This 50% increase is for 10 years. Your total sewer tax will be $708 to $1275 with annual CPI adjustments. Residents can put those funds to better use. Starting in 2012 parcel taxes will no longer be deductible including the Sewer, City Services and School taxes. Piedmonters are now required to test their sewer laterals at time of sale or remodel with likelihood of replacement at significant cost. In total this is an increasing financial burden to residents. The 50% sewer tax increase brought on by the accelerated sewer replacement is a significant and unnecessary expense.

Reject Measure A. Use the money for home sewer lateral replacement and TO SUPPORT THE SCHOOLS.

Rick Schiller, Piedmont Resident


The proposed sewer surtax would secure a ten-year stream of additional revenue to meet requirements imposed on the City of Piedmont under Orders of the United States Environmental Protection Agency (EPA) and the California Regional Water Quality Control Board (RWQCB), as well as to undertake significant new tasks for the maintenance and rehabilitation of the City’s sewer system. Surtax revenue would be deposited into the City’s Municipal Sewer Tax Fund, and, in accordance with existing law, could be used in either of the City’s sanitary sewer or storm sewer systems.

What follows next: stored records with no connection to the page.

(* ===== verification/FileWrite.v ===== *)
(** [filewrite] of kernel/file.c: a write is a sequence of transactions, and each of
    them leaves a file system. *)

From S2P Require Import Prelude Riscv Mem Sync Kalloc Vm VmPt VmMap VmCopy Proc Uart Console Sleeplock Bio DiskFmt Blocks Fs.
From S2P Require Import FsBlk FsBmap FsWrite FsLock Pipe File.

(** ** User memory *)

Lemma ubytes_slice f va n data k m :
  ubytes f va n = Some data -> (k + m <= n)%nat -> ubytes f (va + Z.of_nat k) m = Some (take m (drop k data)).
Proof.
  intros H Hkm. replace n with (k + (m + (n - k - m)))%nat in H by lia. rewrite !ubytes_app in H.
  apply bind_Some in H as (l1 & H1 & H). apply bind_Some in H as (l2 & H2 & H). apply bind_Some in H2 as (l3 & H3 & H2).
  apply bind_Some in H2 as (l4 & H4 & H2). simplify_eq. rewrite H3. f_equal. apply ubytes_length in H1, H3.
  rewrite drop_app_length' by done. by rewrite take_app_length' by done.
Qed.

Lemma ubytes_range f va n data :
  (forall a b, f a = Some b -> 0 <= b < 256) -> ubytes f va n = Some data -> Forall (fun y => 0 <= y < 256) data.
Proof.
  intros Hf. revert va data. induction n as [|n IH]; intros va data; cbn [ubytes]; [intros [= <-]; constructor|].
  intros (b & Hb & H)%bind_Some. apply bind_Some in H as (bs & Hbs & H). simplify_eq. constructor; [by eapply Hf|by eapply IH].
Qed.

(** The bytes a process has at [src]. *)
Lemma user_provides {LY : Layout} {LYok : LayoutOk} p pt t u l src n data :
  as_rep p pt t u l -> 0 <= src -> 0 <= n -> src + n < 2 ^ 64 -> ubytes (ubyte (mem p) u) src (Z.to_nat n) = Some data ->
  provides true pt src n data p.
Proof.
  intros R Hs Hn Hov Hd. pose proof (ubytes_length _ _ _ _ Hd) as Hl. split; [lia|]. split.
  - eapply ubytes_range; [|exact Hd]. intros a b (pa & _ & ->)%fmap_Some_1. apply load8_range.
  - intros k m Hk Hm Hkm. unfold copyin_either, copyin. rewrite u64_small by lia.
    destruct (copyin_loop_spec (Datatypes.S (Z.to_nat m)) p pt t u l (src + k) m R) as (r & bs & E & Hb); [lia|lia|].
    rewrite E. replace (src + k) with (src + Z.of_nat (Z.to_nat k)) in Hb by lia.
    rewrite (ubytes_slice _ _ _ _ (Z.to_nat k) (Z.to_nat m) Hd) in Hb by lia. destruct Hb as [-> ->]. done.
Qed.

(** ** What a write leaves on disk *)

Record rewrote (sb : superblock) (I : Z -> dinode) (i off : Z) (data : list Z) (v0 v : Z -> block) (d : dinode) : Prop := {
  rw_inv : fs_inv sb v (<[i := d]> I) ∅;
  rw_disk : disk_inode sb v i = d;
  rw_disk_other : forall j, ino sb j -> j <> i -> disk_inode sb v j = disk_inode sb v0 j;
  rw_d : d = set_size (set_addrs (I i) (d_addrs d)) (Z.max (d_size (I i)) (off + Z.of_nat (length data)));
  rw_bytes : forall k, 0 <= k < d_size d -> fbyte v d k =
    if decide (off <= k < off + Z.of_nat (length data)) then data !!! Z.to_nat (k - off) else fbyte v0 (I i) k;
  rw_other : forall j k, ino sb j -> j <> i -> 0 <= k < d_size (I j) -> fbyte v (I j) k = fbyte v0 (I j) k }.

Lemma rewrote_size sb I i off data v0 v d :
  rewrote sb I i off data v0 v d -> d_size d = Z.max (d_size (I i)) (off + Z.of_nat (length data)).
Proof. intros H. rewrite (rw_d _ _ _ _ _ _ _ _ H). done. Qed.

Lemma rewrote_nil sb I i off v :
  fs_inv sb v I ∅ -> disk_inode sb v i = I i -> off <= d_size (I i) -> rewrote sb I i off [] v v (I i).
Proof.
  intros H Hd Ho. split; try done.
  - by apply inv_self.
  - cbn. rewrite Z.max_l by lia. by destruct (I i).
  - intros k Hk. cbn. by rewrite decide_False by lia.
Qed.

(** Two writes one after the other are one write. *)
Lemma rewrote_app sb I i off data1 data2 v0 v1 v2 d1 d2 :
  0 <= off <= d_size (I i) -> rewrote sb I i off data1 v0 v1 d1 ->
  rewrote sb (<[i := d1]> I) i (off + Z.of_nat (length data1)) data2 v1 v2 d2 -> rewrote sb I i off (data1 ++ data2) v0 v2 d2.
Proof.
  intros Ho H1 H2. pose proof (rewrote_size _ _ _ _ _ _ _ _ H1) as S1. pose proof (rewrote_size _ _ _ _ _ _ _ _ H2) as S2.
  destruct H1 as [A1 A2 A3 A4 A5 A6], H2 as [B1 B2 B3 B4 B5 B6]. rewrite fn_lookup_insert in B4, B5, S2.
  assert (Hsz : d_size d2 = Z.max (d_size (I i)) (off + Z.of_nat (length (data1 ++ data2)))) by (rewrite length_app; lia).
  split; try done.
  - eapply inv_ext; [|exact B1]. intros j _. by rewrite insert_twice.
  - intros j Hj Hne. by rewrite B3, A3.
  - rewrite <- Hsz. rewrite B4 at 1. rewrite <- S2. destruct d1, d2. cbn in *. rewrite A4. by cbn.
  - intros k Hk. rewrite B5 by done. rewrite length_app in *. rewrite Nat2Z.inj_add. destruct (decide (_ <= k < _)) as [Hin|Hin].
    + rewrite decide_True by lia. rewrite !list_lookup_total_alt, lookup_app_r by lia. do 2 f_equal. lia.
    + rewrite A5 by lia. destruct (decide (off <= k < _)) as [Hin2|Hin2].
      * rewrite decide_True by lia. by rewrite !list_lookup_total_alt, lookup_app_l by lia.
      * by rewrite decide_False by lia.
  - intros j k Hj Hne Hk. specialize (B6 j k Hj Hne). rewrite fn_lookup_insert_ne in B6 by done. rewrite B6 by done. by apply A6.
Qed.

Wastewater generated within the City is collected in approximately 50 miles of sanitary sewer pipelines. Since 1995, the City has undertaken a succession of construction projects to rehabilitate its sewer infrastructure, and as of the second quarter of 2011, had completed work on 14 of 23 sub-basins and almost 60% of the system’s piping.

In 2000, the voters adopted a municipal sewer tax to pay for the maintenance, construction, repair and operation of all sewer facilities and appurtenances in the City. Although revenue from the sewer tax has enabled the City to accomplish much of the work described above, the City requires additional revenue to complete work on the remaining 9 sub-basins and meet new stringent obligations under the EPA and RWQCB Orders, with the goal of achieving a fully rehabilitated sanitary sewer system within the next 8-10 years.

The proposed surtax represents an approximately fifty percent increase over the City’s 2011/12 sewer tax, as shown in the schedule below.

If passed, the measure would authorize the Council to levy the sewer surtax annually for a period up ten years, after which the surtax would expire. The surtax rate schedule described above could be adjusted annually to account for increases or decreases to the Consumer Price Index (CPI).

Prior to levying the special surtax each year, the City Council would be required to hold a noticed public hearing. After hearing from the public, the Council could impose a surtax in any amount up to the maximum limits described above, adjusted for CPI, or none at all, as necessary to meet the requirements of the EPA and RWQCB and the City’s own Sewer System Management Plan.

The sewer surtax ordinance was unanimously recommended to the City Council by the 2011 Municipal Tax Review Committee and placed on the ballot by a unanimous vote of the City Council on October 3, 2011. This ordinance requires a two-thirds vote of the voters to become effective.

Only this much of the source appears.